Anggota Komisi III Muhammad Nasir Djamil mengatakan, Johan Budi mesti siap dipilih dan tidak terpilih menjadi pimpinan KPK dalam seleksi di komisinya. Ia menilai   KPK kerap menangani perkara korupsi yang tergolong mudah. Pasalnya, hanya bersandar pada operasi tangkap tangan. “KPK ini piawai, dan KPK mudah menetapkan tersangka dengan bukti yang lemah,” ujar politisi PKS itu.

Menanggapi nasir, Johan menunjuk Pasal 44 UU No.30 Tahun 2002 tentang KPK. Menurutnya, penyelidikan yang dilakukan KPK dalam rangka mendapatkan barang bukti. Ketika ditemukan adanya dugaan tindak pidana, maka penyelidik melapor ke KPK untuk ditingkatkan ke penyidikan. Ia berpendapat meningkatkan proses penyelidikan ke  penyidikan membutuhkan  waktu hingga lima kali gelar perkara. Sebaliknya, bila tidak ditemukan adanya tindak pidana dan barang bukti, maka penyelidikan dihentikan.

“Karena itu proses penyidikan itu prosesnya memakan waktu lama. Jadi ketika ditetapkan sebagai tersangka sudah ada bukti yang cukup,” ujar Pelaksana Tugas (Plt) Pimpinan KPK itu.

Siap tidak dipilih

Johan di depan sejumlah Komisi III lantang menolak revisi UU KPK sepanjang muatan materinya berisi pelemahan. Menurutnya, banyak komentar anggota dewan yang menginginkan revisi UU KPK kerap menyatakan penguatan KPK. Namun, belakangan ketika terdapat draf revisi UU KPK yang justru muatan materinya melemahkan kewenangan KPK.

“Saya  katakan  ini  bukan  penguatan tapi melemahkan. Saya  tidak  setuju,  saya tolak. Mesti saya tidak dipilih ya tidak apa apa,” ujarnya.

Meski demikian, mantan juru bicara KPK dua periode  itu mengaku perlunya perbaikan KPK terkait dengan penetapan tersangka.
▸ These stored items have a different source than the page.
Lemma try_install_spec (trapret : Z) (s : Sched A) asp elr sp hb pr sy :
  hb mod 4096 = 0 -> 0 <= hb < KZERO ->
  exists o s', Proc.try_install trapret s asp elr sp hb pr sy = Ok (o, s') /\
    o = Proc.position Proc.free_slot s /\
    match o with
    | Some id => (exists p, Proc.slot s' id = Some p /\ state p = Runnable /\ prio p = Prio.new pr /\
          aspace p = asp /\ heap_base p = hb /\ heap_brk p = hb /\ heap_hwm p = hb /\ sym p = sy) /\
        forall j, j <> id -> Proc.slot s' j = Proc.slot s j
    | None => s' = s
    end.
Proof.
  intros Hm Hk; unfold Proc.try_install; destruct (Proc.position Proc.free_slot s) as [id|] eqn:E.
  2:{ by exists None, s. }
  destruct (Proc.forkret_context trapret (kstacks s) id elr sp) as [km ctx].
  unfold Pa.is_multiple_of; change PAGE_SIZE_4K with 4096.
  rewrite (proj2 (Z.ltb_lt _ _)), Hm by lia; cbn [Z.eqb andb assert mbind res_bind].
  pose proof (position_spec Proc.free_slot s) as Hpos; rewrite E in Hpos; destruct Hpos as (o & Hr & _).
  eexists (Some id), _; split; [reflexivity|]; split; [done|]; split.
  - eexists; rewrite slot_put by (simpl; lia); by rewrite Z.eqb_refl.
  - intros j Hj; rewrite slot_put by (simpl; lia); by rewrite (proj2 (Z.eqb_neq _ _)).
Qed.

Lemma sys_spawn_spec (trapret : Z) (reg : Registry) (index va pr : Z) (k : Kernel A M) (img : EmbeddedElf)
    (st : list Z) : let bytes := ebytes img in let segs := segment_at bytes <$> load_headers bytes in
  lookup_image reg index = Some img -> 0 <= pr <= 254 -> child_state k va = Ok (Some st) ->
  bytes_ok bytes -> len bytes < 2 ^ 63 -> symtabs_fit bytes -> elf_ok bytes -> placed [] segs ->
  Forall (fun s => span_hi s + 65536 <= HANDLES_VA) segs -> entry_ok (field bytes 24 8) segs -> mem_ok (mem k) ->
  4 + 7 * (1 + STACK_PAGES + pages_of segs) <= free_pages (mem k) ->
  exists r k' l, sys_spawn trapret reg index va pr k = Ok (r, k') /\
    image_loaded bytes segs (mem k) (mem k') l /\
    (forall v, HANDLES_VA <= v < HANDLES_VA + 4096 ->
       user_byte (mem k') (l_aspace l) v = st !! Z.to_nat (v - HANDLES_VA)) /\
    match Proc.position Proc.free_slot (sched k) with
    | Some id => r = id /\ (forall j, j <> id -> Proc.slot (sched k') j = Proc.slot (sched k) j) /\
        exists p, Proc.slot (sched k') id = Some p /\ state p = Runnable /\ prio p = Prio.new pr /\
          aspace p = l_aspace l /\ heap_base p = l_heap_base l /\ sym p = symref (ebytes img) l
    | None => r = SPAWN_NO_SLOT /\ sched k' = sched k
    end.
Proof.
  intros bytes segs Hlk Hpr Hst Hb Hl Hfit Hok Hpl Hbelow Hent Hmem Hfree.
  destruct (load_elf_spec bytes (mem k) 1 Hb Hl Hfit Hok Hpl) as (l & m1 & Hld & Him & Hab); auto; [|lia|].
  { eapply Forall_impl; [exact Hbelow|]; cbn beta; unfold HANDLES_VA, Pt.RECURSIVE_BASE; intros; lia. }
  pose proof (il_heap _ _ _ _ _ Him) as Hhm; pose proof (segments_sane bytes Hb Hok) as Hss; fold segs in Hss.
  assert (Hspan : Forall (fun s => 0 <= span_lo s /\ 0 <= span_hi s) segs).
  { destruct Hpl as (Hpl & _); rewrite Forall_forall in *; intros s Hin; pose proof (Hss s Hin) as [? ? _]; pose proof (span_bounds s (Hpl s Hin) ltac:(lia)); lia. }
  assert (Hhb : 65536 <= l_heap_base l <= HANDLES_VA).
  { destruct (il_tight _ _ _ _ _ Him) as (s & Hin & ->); rewrite Forall_forall in Hbelow, Hspan.
    specialize (Hbelow s Hin); specialize (Hspan s Hin); simpl in *; lia. }
  unfold sys_spawn; rewrite Hlk, (proj2 (Z.leb_le _ _)), Hst by lia; cbn [negb mbind res_bind].
  fold bytes; rewrite Hld; cbn [mbind res_bind]; destruct (child_state_len k va st Hst) as [Hstl Hstb].
  destruct (filled_page (l_aspace l) 0 Pt.rw_user_data HANDLES_VA m1 st Hab) as (kp & m2 & m3 & -> & Hfill & Hu & Hbytes);
    [lia|by vm_compute|by right|done|done|].
  cbn [mbind res_bind]; rewrite Hfill; cbn [mbind res_bind].
  destruct (try_install_spec trapret (sched k) (l_aspace l) (l_entry l) (l_user_sp l) (l_heap_base l) pr (symref bytes l))
    as (o & s' & -> & -> & Ho); [done|unfold HANDLES_VA, KZERO in *; lia|]; cbn [mbind res_bind].
  eexists _, _, l; split; [reflexivity|]; cbn [set_mem set_sched mem sched]; split_and!; [|exact Hbytes|].
  - eapply image_loaded_extra; [exact Him|exact Hu|lia|unfold HANDLES_VA, Pt.RECURSIVE_BASE in *; lia| |lia].
    eapply Forall_impl; [exact Hspan|]; cbn beta; lia.
  - destruct (Proc.position Proc.free_slot (sched k)) as [id|]; [|done].
    destruct Ho as [(p & Hp & H1 & H2 & H3 & H4 & _ & _ & H5) Hoth]; split_and!; auto; exists p; split_and!; auto.
Qed.
(* ===== verification/Userlib.v ===== *)
(** * The user library ([std/src])

    What a user program links: the trap into the kernel, the wrappers of the
    system calls, the heap behind [alloc], the memory builtins of the compiler
    and the bounded formatting of the print macros.  The trap runs the kernel's
    own entry of [Trap], so the wrappers are checked against the handlers. *)

From S2P Require Import Prelude Abi Addr BitmapAlloc Ipc Sched Heap KernIpc Vm Elf Loader Timer Trap.

Module Us.

(** ** Results *)

Inductive SpawnErr := BadIndex | NoSlot | BadState.
Inductive WaitError := WTimeout | WBadId.
Inductive KillError := KBadId.
Inductive SetPrioError := PBadId | PBadPrio.

Section sys.
Context {A M : Type} `{!AspaceOps A M, !UserMem A M, !LoaderOps A M, !TrapWorld (Kernel A M)}.
Context (others : ProcId -> Kernel A M -> res (Kernel A M)) (trapret : Z) (reg : Registry) (fuel : nat).
Notation K := (Kernel A M).
Implicit Types k : K.

(** ** The trap ([sys.rs]) *)

(** The frame at [svc #0]: the number in x8, the arguments in x0 to x4. *)
Definition svc_frame (n a0 a1 a2 a3 a4 : Z) : TrapFrame :=
  {| xs := [a0; a1; a2; a3; a4; 0; 0; 0; n] ++ replicate 22 0; esr_el1 := Z.shiftl 21 26; elr_el1 := 0; far_el1 := 0;
     interrupt_type := 8; sp := 0; spsr := 0 |}.

(** [sys]: the results are x0, x3 and x4.  A call that does not come back is a
    loop that does not end. *)
Definition sys (n a0 a1 a2 a3 a4 : Z) (k : K) : res ((Z * Z * Z) * K) :=
  o ← trap_unsafe others trapret reg fuel None (svc_frame n a0 a1 a2 a3 a4) k;
  match o with Eret f k' => Ok ((x f 0, x f 3, x f 4), k') | _ => Timeout end.

(** ** Messages ([ipc.rs]): a buffer is its address and length *)

Definition create_chan (k : K) : res (Z * K) :=
  '((h, _, _), k1) ← sys SYCCREATECHAN 0 0 0 0 0 k; Ok (h, k1).

Definition create_pair (k : K) : res ((Z * Z) * K) :=
  '(a, k1) ← create_chan k; '(b, k2) ← create_chan k1; Ok ((a, b), k2).

Definition send (handle opcode tag ptr n : Z) (k : K) : res (Z * K) :=
  '((r, _, _), k1) ← sys SYCSEND handle ptr n opcode tag k; Ok (r, k1).

Definition receive (handle ptr n : Z) (k : K) : res ((Z * Z * Z) * K) :=
  '((op, bytes, tag), k1) ← sys SYCRECEIVE handle ptr n 0 0 k; Ok ((op mod W16, bytes, tag mod W32), k1).

Definition receive_at (handle ptr n deadline : Z) (k : K) : res ((Z * Z * Z) * K) :=
  '((op, bytes, tag), k1) ← sys SYS_RECEIVE_AT handle ptr n deadline 0 k; Ok ((op mod W16, bytes, tag mod W32), k1).

Definition reply (handle opcode tag ptr n : Z) (k : K) : res K :=
  '(_, k1) ← sys SYCREPLY handle ptr n opcode tag k; Ok k1.

(** ** Memory ([mem.rs]) *)

Definition pages_for (size : Z) : Z := Z.max (div_ceil size PAGE_SIZE) 1.

Definition map_mmio (phys va size : Z) (k : K) : res (Z * K) :=
  '((r, _, _), k1) ← sys SYSMAPMMIO phys va size 0 0 k; Ok (r, k1).

Definition alloc_page (k : K) : res (option (Z * Z) * K) :=
  '((va, pa, _), k1) ← sys SYS_ALLOC_PAGE 0 0 0 0 0 k;
  Ok (if va <? PAGE_SIZE then None else Some (va, pa), k1).

(** [GlobalAlloc::alloc] with the watermark [HEAP.brk]: the block (none for the
    null pointer) and the watermark after. *)
Definition alloc (size brk : Z) (k : K) : res (option Z * Z * K) :=
  needed ← umul (pages_for size) PAGE_SIZE;
  '((va, _, _), k1) ← sys SYS_ALLOC needed 0 0 0 0 k;
  if va <? PAGE_SIZE then Ok (None, brk, k1) else
  brk' ← uadd va needed; Ok (Some va, brk', k1).

Definition dealloc (ptr size brk : Z) (k : K) : res (Z * K) :=
  n ← umul (pages_for size) PAGE_SIZE;
  top ← uadd ptr n;
  if top =? brk then '(_, k1) ← sys SYS_FREE ptr 0 0 0 0 k; Ok (ptr, k1) else Ok (brk, k).

(** ** Processes ([process.rs], [thread.rs]) and the clock ([time.rs]) *)

Definition spawn (index state prio : Z) (k : K) : res (result Z SpawnErr * K) :=
  '((id, _, _), k1) ← sys SYS_SPAWN index state prio 0 0 k;
  Ok (if id =? SPAWN_BAD_INDEX then Err BadIndex
      else if id =? SPAWN_NO_SLOT then Err NoSlot
      else if id =? SPAWN_BAD_STATE then Err BadState
      else if id <? SPAWN_ERR_MIN then Val id else Err BadState, k1).

Definition thread_spawn (index state : Z) (k : K) : res (result Z SpawnErr * K) := spawn index state 128 k.

(** [exit] spins if the call should come back. *)
Definition exit (code : Z) (k : K) : res K := _ ← sys SYSEXIT code 0 0 0 0 k; Timeout.

Definition yield_now (k : K) : res K := '(_, k1) ← sys SYSYIELD 0 0 0 0 0 k; Ok k1.

Definition wait (self deadline : Z) (k : K) : res (result Z WaitError * K) :=
  '((id, status, _), k1) ← sys SYS_WAIT self deadline 0 0 0 k;
  Ok (if id =? WAIT_BAD_ID then Err WBadId else if id =? WAIT_TIMEOUT then Err WTimeout else Val status, k1).
Definition CHUNK : Z := MSG_MAX - 4.

(** The loop of [write] over the rest of the data; [payload] is the buffer that
    it fills again for each message. *)
Fixpoint write_loop (fuel : nat) (c : Console) (payload rest : list Z) (w : W) : res (result unit ConsoleError * W) :=
  match fuel with
  | O => Timeout
  | S fuel' =>
      if len rest =? 0 then Ok (Val tt, w) else
      let n := Z.min (len rest) CHUNK in
      part ← unwrap (sget rest 0 n);
      payload1 ← copy_into payload 4 (4 + n) part;
      body ← unwrap (sget payload1 0 (4 + n));
      '(r, w1) ← os_send (c_in c) OP_WRITE 0 body w;
      if negb (r =? 0) then Ok (Err EIpc, w1) else
      '((op, _, _), _, w2) ← os_receive (reply_h c) (replicate 4 0) w1;
      if op =? RECEIVE_CLOSED then Ok (Err EClosed, w2) else
      if negb (op =? R_OK) then Ok (Err EIpc, w2) else
      write_loop fuel' c payload1 (drop (Z.to_nat n) rest) w2
  end.

(** One unit of fuel for each message and one for the exit. *)
Definition write (data : list Z) (cache : option Console) (w : W) : res (result unit ConsoleError * option Console * W) :=
  '(r, cache1, w1) ← resolve cache w;
  match r with
  | Err e => Ok (Err e, cache1, w1)
  | Val c =>
      payload ← copy_into (replicate (Z.to_nat MSG_MAX) 0) 0 4 (le32 (reply_h c));
      '(r2, w2) ← write_loop (S (length data)) c payload data w1;
      Ok (r2, cache1, w2)
  end.

Definition reply_channel (cache : option Console) : result Z ConsoleError :=
  match cache with Some c => Val (reply_h c) | None => Err EIpc end.

(** How the servers publish a name: the request and the result, received on a
    channel of their own. *)
Definition publish (name : list Z) (in_h out_h : Z) (w : W) : res (Z * W) :=
  let ns_in := os_handle_at 2 w in
  '(rc, w1) ← os_create w;
  let req := name ++ le32 in_h ++ le32 out_h ++ le32 rc in
  '(_, w2) ← os_send ns_in OP_BIND 0 req w1;
  '((op, _, _), _, w3) ← os_receive rc (replicate 8 0) w2;
  Ok (op, w3).
End client.

(** ** The console server *)

(** The PL011 of the server: the flag register and the data register. *)
Class Pl011 (U : Type) := { read_fr : U -> Z * U; write_dr : Z -> U -> U }.
Definition TXFF : Z := 32.

Section server.
Context {U : Type} `{!Pl011 U} (spin : nat).

(** [while read_volatile(fr) & TXFF != 0 {}]. *)
Fixpoint wait_room (fuel : nat) (u : U) : res U :=
  match fuel with
  | O => Timeout
  | S fuel' => let '(v, u1) := read_fr u in if negb (Z.land v TXFF =? 0) then wait_room fuel' u1 else Ok u1
  end.

Fixpoint put_bytes (data : list Z) (u : U) : res U :=
  match data with [] => Ok u | b :: data' => u1 ← wait_room spin u; put_bytes data' (write_dr b u1) end.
Pasalnya, ia tak menutup mata adanya pemeriksaan terhadap tersangka setelah penetapan tersangka tersebut. “Ini memang harus diperbaiki,” ujarnya.

Di  ujung seleksi kelayakan dan kepatutan, Wakil Ketua Komisi III Benny K Harman mengatakan, penilaian terhadap Johan diberikan oleh seluruh anggota komisi III. Namun, Johan mesti siap tidak terpilih dalam seleksi. “Anda siap menjadi komisoner dan Ketua KPK”,” ujarnya.

“Saya siap untuk menjadi pimpinan KPK dan siap untuk tidak dipilih. Saya siap ditempatkan di mana saja,” pungkas Johan.